Table 1 Asthma-COPD overlap syndrome, definitions and diagnostic criteria

Treatment

There is little information about the response of ACOS patients to most of the current pharmacological therapies as they have been systematically excluded from both COPD and asthma pharmacological trials. The only clinical trial performed to date in patients with ACOS studied the effects of tiotropium in 472 individuals with concomitant COPD and asthma. Improvements in lung function and a reduction in rescue medication were observed with tiotropium [35]. However, the main interest in differentiating ACOS from COPD lies in the different response to ICS. Some studies demonstrate that patients with COPD and eosinophilic inflammation treated with ICS present a significant improvement in bronchial inflammation together with clinical and spirometric improvement [36, 37]. Two small, randomised trials have demonstrated that prescribing corticosteroids (oral or inhaled) according to the intensity of bronchial eosinophilic inflammation in patients with COPD was significantly superior in preventing exacerbations and improving health-related quality of life compared with the prescription of ICS according to current guidelines [38, 39].

Already in 2007 the Canadian guidelines specified that: “if the asthma component (in COPD) is prominent, earlier introduction of ICS may be justified” [40]. Later, in 2010, the Japanese guidelines of COPD dedicated a chapter to “Treatment of COPD complicated by asthma” [41] and indicate that ICS combined with long-acting beta-2 agonists (LABA) would be the first choice treatment irrespective of the level of airflow obstruction. More recently, the Spanish guidelines of COPD, the Czech Republic guidelines and the Finnish guidelines address the indication of ICS in the patients with ACOS in all stages of severity [13, 14].
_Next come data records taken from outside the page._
(* ===== verification/PriceCache.v ===== *)
(** * The price cache

    [internal/chain/prices.go]: prices by chain and pair, served from memory
    for a while, fetched once for all the callers that wait.  Calls run
    concurrently: a [Get] is a thread that takes one atomic step at a time (a
    section under the lock, an atomic counter, a call of a client), and any
    interleaving of the steps is a run.  [singleflight.Group] is a package of
    its own: [sf_leads] says who runs a flight, and its documented behaviour is
    that a caller does when there is no flight for its key; the others wait and
    get the same result. *)
From Stdlib Require Import ZArith Lia Ascii Floats.
From stdpp Require Import base list strings gmap.
From S2P Require Import Prelude GoBase GoFloat Genome Task.
Set Warnings "-inexact-float".
Open Scope Z_scope.

Record priceEntry := { pe_price : float; pe_fetchedAt : Time }.

Section Cache.
Context (unicode_upper : string -> string) (clients : gset string) (ttl : Duration).
Context (sf_leads : gset string -> string -> bool).

Abbreviation upper := (ToUpper unicode_upper).

(** ** Keys *)

Definition cacheKey (chainName pair : string) : string := chainName +:+ "|" +:+ upper pair.

Definition splitCacheKey (k : string) : option (string * string) :=
  let i := Index k "|"%char in
  if (i <=? 0) || (str_len k - 1 <=? i) then None
  else Some (str_take (Z.to_nat i) k, str_drop (Z.to_nat (i + 1)) k).

Fixpoint split_seps (pair : string) (seps : list ascii) : result (string * string) :=
  match seps with
  | [] => Fail (EMsg "price_cache: pair %q must look like TOKEN_A/TOKEN_B")
  | sep :: seps' =>
      let i := Index pair sep in
      if (0 <? i) && (i <? str_len pair - 1)
      then Ok (upper (str_take (Z.to_nat i) pair), upper (str_drop (Z.to_nat (i + 1)) pair))
      else split_seps pair seps'
  end.

Definition splitPair (pair : string) : result (string * string) := split_seps pair ["/"; "-"; ":"]%char.

(** ** Fetching *)

Definition quoted_price (q : Quote) : float :=
  if ((q_Price q <=? 0) && (0 <? q_AmountIn q))%float%bool
  then (q_AmountOut q / q_AmountIn q)%float else q_Price q.

(** [get_quote] is the client of each chain. *)
Definition fetchPrice (get_quote : string -> string -> string -> result Quote) (chainName pair : string)
    : result float :=
  if negb (bool_decide (chainName ∈ clients)) then Fail (EMsg "price_cache: no client for chain %q")
  else
    match splitPair pair with
    | Fail err => Fail err
    | Ok (tokenIn, tokenOut) =>
        match get_quote chainName tokenIn tokenOut with
        | Fail err => Fail (EWrap "price_cache: %s GetQuote(%s, %s): %w" err)
        | Ok q =>
            let price := quoted_price q in
            if (price <=? 0)%float then Fail (EMsg "price_cache: non-positive price for %s/%s on %s")
            else Ok price
        end
    end.

(** ** Threads *)

(** Where a [Get] is: before its read of the entries; about to count a hit or
    a miss; about to enter a flight; waiting for one; and, for the caller that
    runs the flight, before the second read, the count, the client's answer, the
    write of the entry, and the landing. *)
Inductive get_pc :=
  | GLookup
  | GHit (price : float)
  | GMiss
  | GDo
  | GWait
  | GRecheck
  | GCount
  | GFetch
  | GStore (price : float)
  | GLand (r : result float)
  | GDone (r : result float).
New treatments targeting a reduction in eosinophilic concentrations are being developed. Among them, the anti-IL5 benralizumab has not proven to reduce exacerbations in COPD patients with peripheral eosinophilia, but patients with the highest eosinophilic count showed improvements in FEV1 and a reduction in the exacerbations rate, which support further investigation [42].

Conclusion

Patients with ACOS show 3 characteristic features that help us to identify them: enhanced bronchial and systemic eosinophilic inflammation, increased reversibility of airflow and increased response to ICS compared with patients with COPD alone. Whether one believes in the existence of ACOS or just in the coexistence of these two different diseases in the same individual, it is clear that patients with ACOS are different from those with asthma and COPD. Although these patients share features with both asthma and COPD, they have some different clinical characteristics and prognosis and what it more important, a better response to ICS.